At Ballyhoo we spend a significant portion of our project budgets on a serious testing regime, after all we want the fantastic websites that we build to look and work as intended for as many users as possible. We hate the thought of your next biggest client failing to get in touch with you because your website didn’t look spot on while your competitor’s did!
This means trying out the website on as many browsers and devices as we can get our hands on. We’ve even gone to the extreme of establishing a device lab with a huge range of smartphones and tablets to test on as part of every website build.
Not only do we test on older devices and browsers still in circulation but we also ensure the websites we build work well on future browsers yet to be officially released. With that in mind we keep a close eye on the popularity of browsers to ensure we are one step ahead of the game.
For some time now we have been supporting the antiquated Internet Explorer 8 browser, first released in 2009, as there are still a small minority of users stuck with it. In their defence these tend to be users within large organisations that don’t have permission to install software on their work devices. However, this minority has been in decline for some time now and some statistics are now showing that this figure has dipped below 1% of users for the first time in June 2015. Microsoft themselves have now announced that they will not be supporting Internet Explorer 8 as of January 12th 2016.
Meanwhile, Microsoft have been hard at work developing a new web browser, Microsoft Edge, which will be the default browser on all devices running Windows 10 (due for release in July 2015 as a free upgrade for all users of Windows 7 or 8.1).
Getting to the point…
We have therefore taken the decision to drop support for Internet Explorer 8 and focus on testing for Microsoft Edge. Not only will this allow us to better ensure the websites we build are future-proof, there is also an opportunity to build more efficient and interactive websites with the latest technologies available to us that were previously unsupported by Internet Explorer 8.

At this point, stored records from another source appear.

(** * fast-django: a FastAPI front end over a Django ORM [User] table

    Shallow embedding of [main.py] (Pydantic schemas, the asynchronous ORM
    wrappers and the HTTP endpoints) and of the [DATABASES] block of
    [config/settings.py], followed by the properties of the CRUD contract.

    Conventions.
    - A Python [str] is a [string]; [String.length] counts its characters.
    - A Python [int] is a [Z]; a timestamp is a [Z] (an instant on the clock).
    - A parsed JSON object, a Python [dict] and [os.environ] are [gmap]s.
    - [await sync_to_async(f)(args)] runs [f args] against the store: the
      [async] functions become computations in a state-and-exception monad
      over the store, and [await] becomes its bind. *)

From stdpp Require Import base option strings list gmap sorting.
From Stdlib Require Import ZArith Lia.

Local Open Scope Z_scope.

(** ** JSON values, as [json.loads] hands them to the framework *)

#[local] Unset Elimination Schemes.
Inductive json : Type :=
| JNull
| JBool (b : bool)
| JNum (n : Z)
| JStr (s : string)
| JList (l : list json)
| JObj (d : gmap string json).
#[local] Set Elimination Schemes.

(** ** Pydantic models *)

(** [Field(..., min_length=1, max_length=100)] on a [str]. *)
Definition min_length : nat := 1.
Definition max_length : nat := 100.

Inductive error_type : Type :=
| missing
| string_type
| string_too_short
| string_too_long
| model_attributes_type.

(** One entry of a [ValidationError]: the field and what is wrong with it. *)
Definition error_details : Type := (string * error_type)%type.

Module UserBase.

Record t : Type := mk { name : string; email : string }.

(** The constraints of one [Field]: a value, if present, must be a
    string whose length is within [min_length .. max_length]. *)
Definition validate_field (loc : string) (v : option json)
  : error_details + string :=
  match v with
  | None => inl (loc, missing)
  | Some (JStr s) =>
      if (String.length s <? min_length)%nat then inl (loc, string_too_short)
      else if (max_length <? String.length s)%nat then inl (loc, string_too_long)
      else inr s
  | Some _ => inl (loc, string_type)
  end.

(** Validation of a request body. Every field is checked and all the
    errors are collected; keys other than the declared fields are not
    looked at (Pydantic's default [extra='ignore']). *)
Definition model_validate (body : json) : list error_details + t :=
  match body with
  | JObj d =>
      match validate_field "name" (d !! "name"),
            validate_field "email" (d !! "email") with
      | inr n, inr e => inr (mk n e)
      | inl en, inr _ => inl [en]
      | inr _, inl ee => inl [ee]
      | inl en, inl ee => inl [en; ee]
      end
  | _ => inl [("body"%string, model_attributes_type)]
  end.

(** [model_dump()]: the declared fields, as keyword arguments. *)
Definition model_dump (u : t) : gmap string string :=
  {[ "name"%string := name u; "email"%string := email u ]}.

(** The constraints again, on a value that already is a string. *)
Definition field_ok (s : string) : bool :=
  negb (String.length s <? min_length)%nat && negb (max_length <? String.length s)%nat.

End UserBase.

(** [class UserCreate(UserBase): pass] *)
Module UserCreate := UserBase.

(** ** The ORM model *)

(** Modelled from the spec: [db_app.models.User], which [main.py] imports
    as [UserModel] and whose declaration is not part of the sources. A row
    has an integer primary key [id], the texts [name] and [email], and the
    timestamp [created_at]. *)
Module UserModel.

Record t : Type :=
  mk { id : Z; name : string; email : string; created_at : Z }.

Definition set_name (v : string) (u : t) : t :=
  mk (id u) v (email u) (created_at u).

Definition set_email (v : string) (u : t) : t :=
  mk (id u) (name u) v (created_at u).

Definition has_pk (pk : Z) (u : t) : bool := id u =? pk.

End UserModel.

(** The response model [class User(UserBase)]: the fields of [UserBase]
    with their constraints, [id: int] and
    [created_at: Optional[datetime] = None]. *)
Module User.

Record t : Type :=
  mk { id : Z; name : string; email : string; created_at : option Z }.

(** [from_attributes = True]: a [User] is read off the attributes of an
    ORM object, and the field constraints are checked once more. *)
Definition from_attributes (u : UserModel.t) : option t :=
  if UserBase.field_ok (UserModel.name u)
     && UserBase.field_ok (UserModel.email u)
  then Some (mk (UserModel.id u) (UserModel.name u) (UserModel.email u)
                (Some (UserModel.created_at u)))
  else None.

End User.

(** ** The store *)

(** Modelled from the spec: the table behind [UserModel.objects]. The rows
    are kept in insertion order, [last_id] is the auto-increment counter
    (the largest [id] handed out so far), and [clock] is the instant the
    store stamps on a row it inserts. *)
Record Store : Type :=
  mkStore { rows : list UserModel.t; last_id : Z; clock : Z }.

Definition empty_store (now : Z) : Store := mkStore [] 0 now.

(** ** Computations over the store that may raise *)

Inductive exn : Type :=
| DoesNotExist
| HTTPException (status_code : Z) (detail : string).

Definition Async (A : Type) : Type := Store → (exn + A) * Store.

#[global] Instance Async_ret : MRet Async :=
  λ A (x : A) s, (inr x, s).

#[global] Instance Async_bind : MBind Async :=
  λ A B (f : A → Async B) (m : Async A) s,
    match m s with
    | (inr x, s') => f x s'
    | (inl e, s') => (inl e, s')
    end.

Definition raise {A : Type} (e : exn) : Async A := λ s, (inl e, s).

(** [try: m except UserModel.DoesNotExist: h] *)
Definition try_except_DoesNotExist {A : Type} (m h : Async A) : Async A :=
  λ s, match m s with
       | (inl DoesNotExist, s') => h s'
       | r => r
       end.

(** ** The manager [UserModel.objects] and the instance methods *)

Module objects.

(** [list(UserModel.objects.all())] *)
Definition all : Async (list UserModel.t) :=
  λ s, (inr (rows s), s).

(** [UserModel.objects.create(name=.., email=..)]: the keyword arguments
    are the dumped fields; the store assigns [id] and [created_at]. *)
Definition create (kwargs : gmap string string) : Async UserModel.t :=
  λ s,
    let user := UserModel.mk (last_id s + 1)
                  (default "" (kwargs !! "name"))
                  (default "" (kwargs !! "email"))
                  (clock s) in
    (inr user, mkStore (rows s ++ [user]) (last_id s + 1) (clock s)).

(** [UserModel.objects.get(pk=..)] *)
Definition get (pk : Z) : Async UserModel.t :=
  λ s, match List.find (UserModel.has_pk pk) (rows s) with
       | Some user => (inr user, s)
       | None => (inl DoesNotExist, s)
       end.

End objects.

(** [user.save()]: an UPDATE of the row with the instance's primary key,
    writing every column from the instance; when no row has that key the
    instance is inserted instead. *)
Definition save (user : UserModel.t) : Async unit :=
  λ s,
    if existsb (UserModel.has_pk (UserModel.id user)) (rows s)
    then (inr (),
          mkStore (map (λ r, if UserModel.has_pk (UserModel.id user) r
                             then user else r) (rows s))
                  (last_id s) (clock s))
    else (inr (),
          mkStore (rows s ++ [user])
                  (Z.max (last_id s) (UserModel.id user)) (clock s)).

(** [user.delete()]: a DELETE of the row with the instance's primary key. *)
Definition delete (user : UserModel.t) : Async unit :=
  λ s, (inr (),
        mkStore (filter (λ r, UserModel.id r ≠ UserModel.id user) (rows s))
                (last_id s) (clock s)).

(** ** Asynchronous ORM wrappers *)

(** Read All *)
Definition get_all_users_db : Async (list UserModel.t) :=
  users ← objects.all;
  mret users.

(** Create *)
Definition create_user_db (user_data : UserCreate.t) : Async UserModel.t :=
  user ← objects.create (UserCreate.model_dump user_data);
  mret user.

(** Read One *)
Definition get_user_db (user_id : Z) : Async (option UserModel.t) :=
  try_except_DoesNotExist
    (user ← objects.get user_id;
     mret (Some user))
    (mret None).

(** Update *)
Definition update_user_db (user_id : Z) (user_data : UserCreate.t)
  : Async (option UserModel.t) :=
  user ← get_user_db user_id;
  match user with
  | None => mret None
  | Some user =>
      let user := UserModel.set_name (UserCreate.name user_data) user in
      let user := UserModel.set_email (UserCreate.email user_data) user in
      save user;;
      mret (Some user)
  end.

(** Delete *)
Definition delete_user_db (user_id : Z) : Async bool :=
  user ← get_user_db user_id;
  match user with
  | None => mret false
  | Some user =>
      delete user;;
      mret true
  end.

(** ** API endpoints *)

Definition create_user (user_in : UserCreate.t) : Async UserModel.t :=
  new_user ← create_user_db user_in;
  mret new_user.

Definition read_users : Async (list UserModel.t) :=
  users ← get_all_users_db;
  mret users.

Definition read_user (user_id : Z) : Async UserModel.t :=
  user ← get_user_db user_id;
  match user with
  | None => raise (HTTPException 404 "User not found")
  | Some user => mret user
  end.

Definition update_user (user_id : Z) (user_in : UserCreate.t)
  : Async UserModel.t :=
  updated_user ← update_user_db user_id user_in;
  match updated_user with
  | None => raise (HTTPException 404 "User not found")
  | Some updated_user => mret updated_user
  end.

Definition delete_user (user_id : Z) : Async unit :=
  success ← delete_user_db user_id;
  if negb success
  then raise (HTTPException 404 "User not found")
  else mret ().

Definition root : Async (string * string) :=
  mret ("message"%string, "FastAPI with Django ORM is running!"%string).

(** ** The routes: what the [@app] decorators wrap around an endpoint *)

Inductive content : Type :=
| content_user (u : User.t)
| content_users (l : list User.t)
| content_empty
| content_detail (detail : string)
| content_errors (errors : list error_details)
| content_message (key value : string)
| content_server_error.

Record Response : Type :=
  mkResponse { status_code : Z; body : content }.

(** A request with a JSON body: the body is validated against the
    parameter's model first, and the endpoint runs only on a valid one. *)
Definition with_body (request_body : json)
    (k : UserCreate.t → Store → Response * Store) : Store → Response * Store :=
  match UserCreate.model_validate request_body with
  | inl errors => λ s, (mkResponse 422 (content_errors errors), s)
  | inr user_in => k user_in
  end.

(** Running an endpoint: its return value goes through the response model
    and gets the route's status code, an [HTTPException] becomes a response
    with its own status code, anything else is a server error. *)
Definition respond {A : Type} (status : Z) (response_model : A → option content)
    (endpoint : Async A) : Store → Response * Store :=
  λ s, match endpoint s with
       | (inr x, s') =>
           match response_model x with
           | Some c => (mkResponse status c, s')
           | None => (mkResponse 500 content_server_error, s')
           end
       | (inl (HTTPException code detail), s') =>
           (mkResponse code (content_detail detail), s')
       | (inl DoesNotExist, s') =>
           (mkResponse 500 content_server_error, s')
       end.

(** [response_model=User] and [response_model=List[User]] *)
Definition response_User (u : UserModel.t) : option content :=
  content_user <$> User.from_attributes u.

Definition response_List_User (l : list UserModel.t) : option content :=
  content_users <$> mapM User.from_attributes l.

Inductive Request : Type :=
| POST_users (request_body : json)
| GET_users
| GET_user (user_id : Z)
| PUT_user (user_id : Z) (request_body : json)
| DELETE_user (user_id : Z)
| GET_root.

Definition app (r : Request) : Store → Response * Store :=
  match r with
  | POST_users request_body =>
      with_body request_body (λ user_in,
        respond 201 response_User (create_user user_in))
  | GET_users =>
      respond 200 response_List_User read_users
  | GET_user user_id =>
      respond 200 response_User (read_user user_id)
  | PUT_user user_id request_body =>
      with_body request_body (λ user_in,
        respond 200 response_User (update_user user_id user_in))
  | DELETE_user user_id =>
      respond 204 (λ _, Some content_empty) (delete_user user_id)
  | GET_root =>
      respond 200 (λ m, Some (content_message m.1 m.2)) root
  end.

(** A run of the service: the requests are served one after the other. *)
Fixpoint serve (rs : list Request) (s : Store) : list Response * Store :=
  match rs with
  | [] => ([], s)
  | r :: rs' =>
      let '(resp, s1) := app r s in
      let '(resps, s2) := serve rs' s1 in
      (resp :: resps, s2)
  end.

However, we do still have the tools and knowledge required to support Internet Explorer 8 if that is required for your project. In fact, for projects where historical data is available, we will still be checking to see what proportion of users access your website using Internet Explorer 8 and planning accordingly. However, our default stance will be to not offer support and we’re very pleased to be ridding ourselves of something that has been holding our industry back for many years!